I'd personally be more interested in hearing what you think this "disconnect" is. Is it REALLY between leftist (sorry, but there IS a difference between liberals and people on the left) views and our perceptions of them, or is it between what they PRESENT their views as and our perceptions?
No offense, and I'm not going to automatically include you in this, but the fact is that a lot of people on the left lie, both to others and themselves, about what they're really supporting.

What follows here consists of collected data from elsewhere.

Definition record_with_loss (q : QualityTracker) (rtt : option Z) (on_relay : option bool)
    (loss : option f64) : rust unit (QualityTracker * Verdict) :=
  let direct := match on_relay with Some false => true | _ => q.(ever_direct) end in
  v ← verdict_of (baseline q) direct rtt on_relay loss;
  Ok (match v with
      | Good =>
          {| recent_good := match rtt with Some r => push_window q.(recent_good) r | None => q.(recent_good) end;
             consecutive_bad := 0; last := Some v; last_rtt := rtt; ever_direct := direct |}
      | _ =>
          {| recent_good := q.(recent_good);
             consecutive_bad := u32 (q.(consecutive_bad) + 1); last := Some v; last_rtt := rtt; ever_direct := direct |}
      end, v).

Definition record (q : QualityTracker) (rtt : option Z) (on_relay : option bool) :=
  record_with_loss q rtt on_relay None.

Definition degraded (q : QualityTracker) : bool := DEGRADED_AFTER <=? q.(consecutive_bad).

Definition rebase (q : QualityTracker) : QualityTracker :=
  {| recent_good := match q.(last_rtt) with Some r => [r] | None => [] end;
     consecutive_bad := 0; last := q.(last); last_rtt := q.(last_rtt); ever_direct := false |}.

Definition replacement_is_better (old_last_rtt : option Z) (new_rtt : Z) : rust unit bool :=
  match old_last_rtt with
  | None => Ok true
  | Some old =>
      t ← dur_mul new_rtt 2;
      if t <=? old then Ok true else m ← dur_add new_rtt SLOW_MARGIN; Ok (m <=? old)
  end.

(** ** The VPN ladder *)
Inductive VpnAction := NoAction | Rediscover | Restart.
#[export] Instance VpnAction_eq : EqDecision VpnAction.
Proof. solve_decision. Defined.

Definition VPN_REDISCOVER_AFTER : Z := 3.
Definition VPN_RESTART_AFTER : Z := 5.
Definition RESTART_COOLDOWN_ROUNDS : Z := 30.

Record VpnLadder := { bad_rounds : Z; rounds_since_restart : option Z }.
Definition VpnLadder_default : VpnLadder := {| bad_rounds := 0; rounds_since_restart := None |}.

(** A round says this node is at fault: somebody was there to see, and every dial failed. *)
Definition on_round (l : VpnLadder) (witnesses vpn_failed_to_witnesses : Z) : VpnLadder * VpnAction :=
  let since := (fun n => u32 (n + 1)) <$> l.(rounds_since_restart) in
  if (witnesses =? 0) || (vpn_failed_to_witnesses <? witnesses)
  then ({| bad_rounds := 0; rounds_since_restart := since |}, NoAction)
  else
    let bad := u32 (l.(bad_rounds) + 1) in
    if VPN_RESTART_AFTER <=? bad then
      if match since with None => true | Some n => RESTART_COOLDOWN_ROUNDS <=? n end
      then ({| bad_rounds := 0; rounds_since_restart := Some 0 |}, Restart)
      else ({| bad_rounds := bad; rounds_since_restart := since |}, NoAction)
    else ({| bad_rounds := bad; rounds_since_restart := since |},
          if bad =? VPN_REDISCOVER_AFTER then Rediscover else NoAction).

(** ** What the tracker means, over the whole history

    A history is kept newest first.  The tracker holds a bounded window and three
    scalars; the definitions below read the same quantities off everything that
    happened. *)
Inductive entry := Probed (rtt : option Z) (on_relay : option bool) (v : Verdict) | Rebased.

Fixpoint latest_rtt (h : list entry) : option Z :=
  match h with [] => None | Probed r _ _ :: _ => r | Rebased :: h => latest_rtt h end.
(** Round trips of good probes since the last rebase, with the one it adopted. *)
Fixpoint goods (h : list entry) : list Z :=
  match h with
  | [] => []
  | Probed (Some r) _ Good :: h => r :: goods h
  | Probed _ _ _ :: h => goods h
  | Rebased :: h => match latest_rtt h with Some r => [r] | None => [] end
  end.
Fixpoint was_direct (h : list entry) : bool :=
  match h with
  | [] | Rebased :: _ => false
  | Probed _ (Some false) _ :: _ => true
  | Probed _ _ _ :: h => was_direct h
  end.
Definition is_bad (e : entry) : bool :=
  match e with Probed _ _ v => negb (bool_decide (v = Good)) | Rebased => false end.
Fixpoint streak (h : list entry) : nat :=
  match h with [] => 0 | e :: h => if is_bad e then S (streak h) else 0 end.

Inductive op := Probe (rtt : option Z) (on_relay : option bool) (loss : option f64) | Rebase.
Definition apply_op (s : QualityTracker * list entry) (o : op) : rust unit (QualityTracker * list entry) :=
  match o with
  | Probe rtt rel loss =>
      '(q, v) ← record_with_loss s.1 rtt rel loss;
      Ok (q, Probed rtt rel v :: s.2)
  | Rebase => Ok (rebase s.1, Rebased :: s.2)
  end.
Fixpoint run_ops (s : QualityTracker * list entry) (os : list op) : rust unit (QualityTracker * list entry) :=
  match os with [] => Ok s | o :: os => s ← apply_op s o; run_ops s os end.

Record represents (q : QualityTracker) (h : list entry) : Prop := {
  rep_good : recent_good q = reverse (take BASELINE_WINDOW (goods h));
  rep_bad : consecutive_bad q = u32 (Z.of_nat (streak h));
  rep_direct : ever_direct q = was_direct h;
  rep_rtt : last_rtt q = latest_rtt h;
}.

It's difficult to say too much in response here without being more specific, but I think it might be meaningful that you included the idea that people are lying
to themselves. I think there's a pretty important distinction between knowingly telling lies and being deluded (assuming you don't mind my characterizing people lying to themselves as delusional). The first is acting in bad faith, in an attempt to gain power, manipulate, or to achieve some end, presumably. The latter really just reduces to saying that the person is
wrong, even if it adds the connotation of being
inexcusably wrong.
And I think the distinction actually comes pretty close to the disconnect I had in mind. You don't just think that leftists are wrong in some pedestrian sense, you seem to think they are dishonestly,
immorally wrong. Whether because they are arguing in bad faith or are just somehow morally culpable in an especially strong sense. But that's not my experience of people on the left at all. My experience is that they (and myself, to be sure) may have all the same kinds of faults that people invariably do, but we tend to be pretty earnest about our beliefs and values.
*
In fact, I think most people, not just leftists, are usually pretty earnest in their beliefs, if not always in their conversations. When I read some more leftist-dominated forums, I see that many of them also view people on the right not just as wrong, but either dishonest or delusional. The disconnect -- in part -- is that we can't talk to each other because we seem to share so little common ground that honest disagreement appears to be bad faith from the very start. It doesn't help that the topics we disagree about are enormously important, from abortion to immigration to racial and gender equality. There's a
moral component that I think helps explain why we take someone
being wrong (in our opinion) to mean
being immoral. I think when you say that people are lying, even to themselves, you're capturing something of that. Liberals aren't just wrong in your opinion, they are immoral, and I think you might be working backwards a bit from there to conclude that they are lying. Meanwhile, leftists feel much the same (cf. "deplorables").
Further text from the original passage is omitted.